*ASSIGNMENT:*
Check the listing below for lines with the word "their" and say how many there are, with nothing but the number.

*RECORDS SUPPLIED:*
(** * Per-user local-midnight scheduler

    A shallow embedding of [sql/0008_per_user_local_midnight_scheduler.sql]:
    the dedupe table [user_midnight_runs], the PL/pgSQL function
    [run_sessionize_for_users_crossing_midnight] and the cron statement
    that calls it, together with the maintenance DELETE of
    [sql/0009_verify_local_midnight_scheduler.sql].

    Conventions of the embedding.
    - A [TIMESTAMPTZ] is the number of microseconds since the epoch, a
      [DATE] the number of days since the epoch, both in [Z].  Instants
      are not range-checked.
    - The time zone database and the downstream function
      [sessionize_recent_visits] are not part of the migration: they are
      the variables of the section below.
    - PL/pgSQL runs the query of a FOR loop through a cursor: it fetches
      10 rows, runs the loop body on them, and goes on with fetches of
      50 rows until a fetch brings nothing.  A row of [profiles] is
      tested against the WHERE clause only when a fetch reaches it.
    - A PL/pgSQL function has no way to keep the effects of a statement
      that ended in an error: an error that no [EXCEPTION] block catches
      leaves the function, and the statement that called it is rolled
      back as a whole.  The function body is therefore a state-and-error
      computation, and [cron_job] wraps it in the commit-or-roll-back of
      the calling statement. *)

From stdpp Require Import base numbers list strings gmap.

Local Open Scope Z_scope.

#[local] Set Warnings "-clear-no-such-hyp".

(** ** SQL values *)

Definition uuid : Type := N.
Definition timestamptz : Type := Z.
Definition timestamp : Type := Z.
Definition date : Type := Z.

Definition usecs_per_minute : Z := 60000000.
Definition usecs_per_day : Z := 86400000000.
Definition int4_max : Z := 2147483647.
Definition int4_min : Z := -2147483648.

(** The rows PL/pgSQL asks of the cursor of a FOR loop: 10 with the
    first fetch, 50 with every later one. *)
Definition prefetch_first : nat := 10.
Definition prefetch_next : nat := 50.

(** Errors a statement can end in. *)
Inductive pg_error : Type :=
  | invalid_parameter_value (zone : string)
  | numeric_value_out_of_range
  | unique_violation
  | raise_exception (message : string).

Inductive result (A : Type) : Type :=
  | Ok (a : A)
  | Raise (e : pg_error).
Arguments Ok {A} a.
Arguments Raise {A} e.

Definition is_ok {A} (r : result A) : bool :=
  match r with Ok _ => true | Raise _ => false end.

(** [a + b] on INTEGER: out of range is an error, not a wrap-around. *)
Definition int4pl (a b : Z) : result Z :=
  if bool_decide (int4_min <= a + b <= int4_max) then Ok (a + b)
  else Raise numeric_value_out_of_range.

(** [MAKE_INTERVAL(mins => n)]: an interval with a time part only. *)
Definition make_interval_mins (n : Z) : Z := n * usecs_per_minute.

(** [ts::DATE] of a local timestamp: the day it falls in (floor). *)
Definition timestamp_date (ts : timestamp) : date := ts `div` usecs_per_day.

(** ** Tables *)

(** A row of [public.user_midnight_runs]. *)
Record midnight_run : Type := {
  user_id : uuid;
  local_date : date;
  ran_at : timestamptz
}.

(** A row of [public.profiles], as far as the scheduler reads it. *)
Record profile : Type := {
  id : uuid;
  timezone : option string
}.

(** PRIMARY KEY (user_id, local_date). *)
Definition pkey (r : midnight_run) : uuid * date := (user_id r, local_date r).

Definition runs_keys (t : list midnight_run) : list (uuid * date) := pkey <$> t.

(** The unique index lookup. *)
Definition pk_exists (k : uuid * date) (t : list midnight_run) : bool :=
  bool_decide (k ∈ runs_keys t).

(** A plain INSERT: the index rejects a second row with the key. *)
Definition insert_row (r : midnight_run) (t : list midnight_run)
  : result (list midnight_run) :=
  if pk_exists (pkey r) t then Raise unique_violation else Ok (t ++ [r]).

(** INSERT ... ON CONFLICT (user_id, local_date) DO NOTHING, with the
    ROW_COUNT it leaves. *)
Definition insert_on_conflict_do_nothing (r : midnight_run)
    (t : list midnight_run) : list midnight_run * Z :=
  match insert_row r t with
  | Ok t' => (t', 1)
  | Raise _ => (t, 0)
  end.

(** DELETE FROM user_midnight_runs WHERE ran_at < cutoff, with its
    ROW_COUNT. *)
Definition delete_runs_before (cutoff : timestamptz)
    (t : list midnight_run) : list midnight_run * Z :=
  (filter (λ r, ¬ (ran_at r < cutoff)) t,
   Z.of_nat (length (filter (λ r, ran_at r < cutoff) t))).

(** The dedupe step of the loop body taken alone: the INSERT, GET
    DIAGNOSTICS inserted = ROW_COUNT and the test [inserted > 0]. *)
Definition claim (now : timestamptz) (u : uuid) (d : date)
    (t : list midnight_run) : bool * list midnight_run :=
  let '(t', inserted) :=
    insert_on_conflict_do_nothing
      {| user_id := u; local_date := d; ran_at := now |} t in
  (bool_decide (inserted > 0), t').

(** Claims for one pair made one after the other, each at its own
    time, with the answer each one gets. *)
Fixpoint claim_in_turn (callers : list timestamptz) (u : uuid) (d : date)
    (t : list midnight_run) : list bool :=
  match callers with
  | [] => []
  | now :: rest =>
      (claim now u d t).1 :: claim_in_turn rest u d (claim now u d t).2
  end.
(** * The [@cached] decorator of [@ember/-internals/metal/lib/cached.ts]

    A shallow embedding of the decorator and of the getter it installs,
    over a small model of the JavaScript values, objects and closures the
    code touches, followed by the properties of the memoized property.

    The model has what the thirty lines of the decorator use:
    - values with [typeof], objects with data properties (a descriptor is
      such an object), functions as objects that carry code, property
      reads and strict-mode assignments with their TypeErrors;
    - the conversion of a value to a string in a template literal, with
      the errors it raises for an object: the [toString] and [valueOf] that
      are listed with the object or inherited from the built-in prototype
      of its kind;
    - the closure of the installed getter, as the environment of the
      [cached] call that made it: the WeakMap [caches], keyed by object
      identity, and the captured [getter];
    - the tracking engine behind [createCache] and [getValue], which is not
      part of the sources and is modelled from the specification: tracked
      cells with revisions, and caches that remember what their thunk read;
    - the messages of the three validation errors, for arguments that are
      primitives;
    - a log of the calls to the engine, to count them.
    Symbols and BigInts, prototypes other than the built-in ones and none,
    accessors on descriptors, frozen objects and proxies are outside the
    model, and so are user functions that do more than read tracked state
    and return or throw. *)

From stdpp Require Import gmap strings list fin_maps pretty.

Open Scope string_scope.

(** ** JavaScript values and objects *)

(** A value is a primitive or a reference to a heap object; functions are
    heap objects that carry code.  Numbers are restricted to integers:
    nothing below computes with them. *)
Inductive value : Type :=
  | VUndefined
  | VNull
  | VBool (b : bool)
  | VNumber (n : Z)
  | VString (s : string)
  | VObject (l : nat).

#[global] Instance value_eq_dec : EqDecision value.
Proof. solve_decision. Defined.

(** The results of [typeof] on the values above. *)
Inductive jstype : Type :=
  TUndefined | TObject | TBoolean | TNumber | TString | TFunction.

#[global] Instance jstype_eq_dec : EqDecision jstype.
Proof. solve_decision. Defined.

(** A reactive cell (tracked state): property [k] of the object at [l]. *)
Definition cell : Type := nat * string.

(** A dependency as the engine records it: the cell and the revision the
    cell had when it was read. *)
Definition dep : Type := cell * nat.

*RESPONSE AREA:*
2